▸ Problem
The span to repeat in the listing below runs from the line containing "update (with_attempts_left 10) ;;" to the line containing "value otherwise is", inclusive. Repeat it exactly, and only it.

§ §

(** * Mini gacha game: a shallow embedding of [game.py]

    The class [GachaGame] keeps one mutable dictionary, [self.player_data],
    reads the wall clock and the random generator, and writes the dictionary
    to a JSON file.  The embedding threads all of that through one explicit
    state, with a small state-and-exception monad. *)

From Stdlib Require Import ZArith List String Bool Arith Lia.
Import ListNotations.
Local Open Scope string_scope.
Local Open Scope Z_scope.

(** ** Data *)

(** The dictionary [player_data].  Its numbers are Python integers, hence
    [Z].  [last_reset_time] is stored as the ISO text of a naive [datetime];
    [isoformat] and [fromisoformat] are inverse to each other on such
    values, so the field is kept as the instant itself, counted in
    microseconds (the resolution of [datetime]). *)
Record PlayerData : Type := mkPlayerData {
  balance : Z;
  tokens : Z;
  attempts_left : Z;
  last_reset_time : Z;
  total_wins : Z;
  total_losses : Z
}.

(** What surrounds the object: the save file, the clock and the random
    generator.  [disk] is the content of [save_file] ([None]: no such file);
    [writes] logs every record [save_data] has dumped, newest first;
    [clock k] is what the [k]-th call of [datetime.now()] returns and
    [ticks] counts the calls made so far; [rng] and [draws] do the same for
    the random generator. *)
Record World : Type := mkWorld {
  disk : option PlayerData;
  writes : list PlayerData;
  clock : nat -> Z;
  ticks : nat;
  rng : nat -> nat;
  draws : nat
}.

(** An instance of [GachaGame] in its world. *)
Record GachaGame : Type := mkGame {
  player_data : PlayerData;
  world : World
}.

(** ** The monad: state, and exceptions that keep the state *)

Inductive exn : Type := IndexError.

Inductive res (A : Type) : Type :=
| Ok (a : A)
| Raise (e : exn).
Arguments Ok {A} a.
Arguments Raise {A} e.

Definition M (A : Type) : Type := GachaGame -> res A * GachaGame.

Definition ret {A} (a : A) : M A := fun g => (Ok a, g).

Definition bind {A B} (c : M A) (k : A -> M B) : M B :=
  fun g => match c g with
           | (Ok a, g') => k a g'
           | (Raise e, g') => (Raise e, g')
           end.

Definition raise {A} (e : exn) : M A := fun g => (Raise e, g).

Notation "x <- c ;; k" := (bind c (fun x => k))
  (at level 61, c at next level, right associativity).
Notation "c ;; k" := (bind c (fun _ => k))
  (at level 61, right associativity).

Definition get_data : M PlayerData := fun g => (Ok (player_data g), g).

Definition set_data (d : PlayerData) : M unit :=
  fun g => (Ok tt, mkGame d (world g)).

(** Updates of one key of the dictionary. *)
Definition with_balance (v : Z) (d : PlayerData) : PlayerData :=
  mkPlayerData v (tokens d) (attempts_left d) (last_reset_time d)
               (total_wins d) (total_losses d).
Definition with_tokens (v : Z) (d : PlayerData) : PlayerData :=
  mkPlayerData (balance d) v (attempts_left d) (last_reset_time d)
               (total_wins d) (total_losses d).
Definition with_attempts_left (v : Z) (d : PlayerData) : PlayerData :=
  mkPlayerData (balance d) (tokens d) v (last_reset_time d)
               (total_wins d) (total_losses d).
Definition with_last_reset_time (v : Z) (d : PlayerData) : PlayerData :=
  mkPlayerData (balance d) (tokens d) (attempts_left d) v
               (total_wins d) (total_losses d).
Definition with_total_wins (v : Z) (d : PlayerData) : PlayerData :=
  mkPlayerData (balance d) (tokens d) (attempts_left d) (last_reset_time d)
               v (total_losses d).
Definition with_total_losses (v : Z) (d : PlayerData) : PlayerData :=
  mkPlayerData (balance d) (tokens d) (attempts_left d) (last_reset_time d)
               (total_wins d) v.

(** [self.player_data[key] = ...] *)
Definition update (f : PlayerData -> PlayerData) : M unit :=
  fun g => (Ok tt, mkGame (f (player_data g)) (world g)).

(** ** The clock, the generator and the file *)

(** [timedelta(minutes=m)], in microseconds. *)
Definition timedelta_minutes (m : Z) : Z := m * 60 * 1000000.
Arguments timedelta_minutes : simpl never.

Definition tick (w : World) : World :=
  mkWorld (disk w) (writes w) (clock w) (S (ticks w)) (rng w) (draws w).

Definition draw (w : World) : World :=
  mkWorld (disk w) (writes w) (clock w) (ticks w) (rng w) (S (draws w)).

Definition dump (d : PlayerData) (w : World) : World :=
  mkWorld (Some d) (d :: writes w) (clock w) (ticks w) (rng w) (draws w).

(** [datetime.now()] *)
Definition datetime_now : M Z :=
  fun g => (Ok (clock (world g) (ticks (world g))),
            mkGame (player_data g) (tick (world g))).

(** [random.choice(seq)]: an index below [len(seq)], then [seq[i]];
    [IndexError] on an empty sequence. *)
Definition random_choice {A} (seq : list A) : M A :=
  fun g =>
    let w := world g in
    match nth_error seq (rng w (draws w) mod List.length seq)%nat with
    | Some x => (Ok x, mkGame (player_data g) (draw w))
    | None => (Raise IndexError, g)
    end.

(** [l[i]] for a literal index [i >= 0]. *)
Definition getitem {A} (l : list A) (i : nat) : M A :=
  match nth_error l i with
  | Some x => ret x
  | None => raise IndexError
  end.

(** [[c for _ in range(n)]] *)
Fixpoint comprehension {A} (n : nat) (c : M A) : M (list A) :=
  match n with
  | O => ret []
  | S n' => x <- c ;; xs <- comprehension n' c ;; ret (x :: xs)
  end.

(** ** [GachaGame] *)

(** The dictionary of a new player, created at instant [now]. *)
Definition new_player (now : Z) : PlayerData :=
  mkPlayerData 0 0 10 now 0 0.

(** [load_data]: runs inside [__init__], before [self.player_data]
    exists, so it is a function of the world alone.  [json.load] hands the
    stored dictionary over as it is. *)
Definition load_data (w : World) : PlayerData * World :=
  match disk w with
  | Some stored => (stored, w)
  | None => (new_player (clock w (ticks w)), tick w)
  end.

(** [__init__] *)
Definition init (w : World) : GachaGame :=
  let '(d, w') := load_data w in mkGame d w'.

(** [save_data] *)
Definition save_data : M unit :=
  fun g => (Ok tt, mkGame (player_data g) (dump (player_data g) (world g))).

(** [check_reset_cooldown] *)
Definition check_reset_cooldown : M bool :=
  d <- get_data ;;
  let last_reset := last_reset_time d in
  now <- datetime_now ;;
  if now >=? last_reset + timedelta_minutes 15 then
    update (with_attempts_left 10) ;;
    update (with_last_reset_time now) ;;
    save_data ;;
    ret true
  else ret false.

(** [get_time_until_reset].  Python returns the integer [0] or the float
    [(next_reset - now).total_seconds()], the double nearest to the
    duration in seconds; the model returns the duration itself, as its exact
    number of microseconds, and leaves the rounding of the float out.  The
    two have the same sign and are zero together; what is read off the
    value otherwise is stated only for durations of at most 15 minutes,
    where the rounding cannot be seen in the minutes and seconds. *)
Definition get_time_until_reset : M Z :=
  d <- get_data ;;
  let last_reset := last_reset_time d in
  let next_reset := last_reset + timedelta_minutes 15 in
  now <- datetime_now ;;
  if now >=? next_reset then ret 0
  else
    let remaining := next_reset - now in
    ret remaining.

(** [int(time_left // 60)] and [int(time_left % 60)] of a duration given in
    microseconds, as they come out for a duration of at most 15 minutes. *)
Definition minutes_of (time_left : Z) : Z := time_left / (60 * 1000000).
Definition seconds_of (time_left : Z) : Z :=
  (time_left mod (60 * 1000000)) / 1000000.

Definition symbols : list string := ["🎰"; "💎"; "🎁"; "⭐"; "🍀"; "🎯"].

(** [a[i] == b[j] == c[k]]: a chained comparison; the third operand is
    evaluated only when the first comparison holds. *)
Definition chained_eq (a : list string) (i : nat) (b : list string) (j : nat)
           (c : list string) (k : nat) : M bool :=
  x <- getitem a i ;;
  y <- getitem b j ;;
  if String.eqb x y then
    z <- getitem c k ;; ret (String.eqb y z)
  else ret false.

(** [spin_gacha] *)
Definition spin_gacha : M (bool * list string * list string * list string) :=
  row1 <- comprehension 3 (random_choice symbols) ;;
  row2 <- comprehension 3 (random_choice symbols) ;;
  row3 <- comprehension 3 (random_choice symbols) ;;
  let is_win := false in
  c <- chained_eq row1 1 row2 1 row3 1 ;;
  let is_win := if c then true else is_win in
  c <- chained_eq row1 0 row1 1 row1 2 ;;
  let is_win := if c then true else is_win in
  c <- chained_eq row2 0 row2 1 row2 2 ;;
  let is_win := if c then true else is_win in
  c <- chained_eq row3 0 row3 1 row3 2 ;;
  let is_win := if c then true else is_win in
  ret (is_win, row1, row2, row3).

Notation "' pat <- c ;; k" :=
  (bind c (fun x => match x with pat => k end))
  (at level 61, pat pattern, c at next level, right associativity).

(** The texts of the [message] entries, kept by their parameters. *)
Inductive Message : Type :=
| MsgNoAttempts (minutes seconds : Z)
| MsgWin (reward : Z)
| MsgLose
| MsgBought (quantity tokens_gained : Z)
| MsgReset.

(** The dictionary [gacha_spin] returns; a key that is absent is [None]. *)
Record SpinResult : Type := mkSpinResult {
  sr_row1 : option string;
  sr_row2 : option string;
  sr_row3 : option string;
  sr_success : option bool;
  sr_message : option Message;
  sr_balance : option Z;
  sr_attempts_left : option Z;
  sr_next_reset : option (Z * Z)
}.

Definition with_outcome (s : bool) (m : Message) (r : SpinResult) : SpinResult :=
  mkSpinResult (sr_row1 r) (sr_row2 r) (sr_row3 r) (Some s) (Some m)
               (sr_balance r) (sr_attempts_left r) (sr_next_reset r).
Definition with_figures (b a : Z) (r : SpinResult) : SpinResult :=
  mkSpinResult (sr_row1 r) (sr_row2 r) (sr_row3 r) (sr_success r)
               (sr_message r) (Some b) (Some a) (sr_next_reset r).
Definition with_next_reset (t : Z * Z) (r : SpinResult) : SpinResult :=
  mkSpinResult (sr_row1 r) (sr_row2 r) (sr_row3 r) (sr_success r)
               (sr_message r) (sr_balance r) (sr_attempts_left r) (Some t).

§ §

▸ Solution
    update (with_attempts_left 10) ;;
    update (with_last_reset_time now) ;;
    save_data ;;
    ret true
  else ret false.

(** [get_time_until_reset].  Python returns the integer [0] or the float
    [(next_reset - now).total_seconds()], the double nearest to the
    duration in seconds; the model returns the duration itself, as its exact
    number of microseconds, and leaves the rounding of the float out.  The
    two have the same sign and are zero together; what is read off the
    value otherwise is stated only for durations of at most 15 minutes,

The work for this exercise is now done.